Machine Learning 101: The Mathematics of an Artificial Neural Network

Attached as a resource to this article is an MS DOS application I wrote a few years ago in Microsoft QuickBASIC and assembly language that displays a functioning artificial neural network (ANN) and illustrates the underlying mathematics.

While the operating system and code are obsolete, the math is not.

Executing the DOS Optical Character Recognition (OCR) Demo Application

Download and install the free DOSBox DOS-emulator from http://dosbox.com.

Create a folder C:\OCR

Download and extract the attached OCR.zip resource file to the C:\OCR folder.

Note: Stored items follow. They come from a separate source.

Lemma ens_read p : ens (read_spec p) (spec_at p).
Proof.
  intros w Hw. split; [done|]. intros o Ho. unfold read_spec in Ho. simpl in Ho. specialize (Hw p).
  destruct (specs (sched w) !! p); simplify_eq/=. inversion Hw as [o0 ? Hs Hk|]. by exists o0.
Qed.

Lemma ens_write p o : spec_at p o → ens (write_spec p o) (λ _, True).
Proof.
  intros (o0 & Hk & Hs) w Hw. split; [|done]. unfold write_spec, set_specs, kinds_are in *. simpl.
  rewrite sched_set_sched. simpl. intros q. destruct (decide (p = q)) as [<-|Hne].
  - rewrite lookup_insert_eq, Hk. by constructor.
  - rewrite lookup_insert_ne by done. apply Hw.
Qed.

Lemma spec_unchanged p o o' : spec_at p o → unchanged o o' → spec_at p o'.
Proof. intros (o0 & Hk & Hs) Hu. exists o0. split; [done|]. by eapply same_spec_unchanged. Qed.

Lemma ens_update_spec p f : (∀ o, spec_at p o → spec_at p (f o)) → ens (update_spec p f) (spec_at p).
Proof.
  intros Hf. eapply ensures_bind; [apply ens_read|]. intros o Ho.
  eapply ensures_bind; [by apply ens_write, Hf|]. intros _ _. by apply ensures_ret, Hf.
Qed.

Lemma ens_update p f : (∀ o, unchanged o (f o)) → ens (update_spec p f) (spec_at p).
Proof. intros Hf. apply ens_update_spec. intros o Ho. by eapply spec_unchanged. Qed.

Lemma ens_client_Create o :
  ens (client_Create o) (λ r, (∃ w w', client_Create o w = (Ok r, w')) ∧ ∀ x, r.1 = Some x → created o x r.2).
Proof.
  eapply ensures_weaken; [apply ens_ran, _|]. intros [x e] (w & w' & Hr). split; [by exists w, w'|].
  intros x' [= ->]. split; [by eapply Create_kind|by exists w, w'].
Qed.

Start the "noconsole" version of DOSBox.

Mount the C:\OCR folder as drive c.

Switch to the mounted C drive.

Execute the ocr.exe application.

2. The Optical Character Recognition Artificial Neural Network in Action

A splash screen comes up for a few seconds.

The next screen shows the mathematics of the feed-forward algorithm.

The following screen shows the architecture of the OCR ANN, and the mathematics of the error back-propagation algorithm for incremental correction of the input and output layers of connection weights.

The alphanumeric character scanner and its relation to the input neurons is shown next.

This screen shows the network monitoring panel before the first pattern is scanned. At this point all the connection weights have been randomly set to the range -1.0000 to +1.0000 as seen in the max input wt and max output wt fields.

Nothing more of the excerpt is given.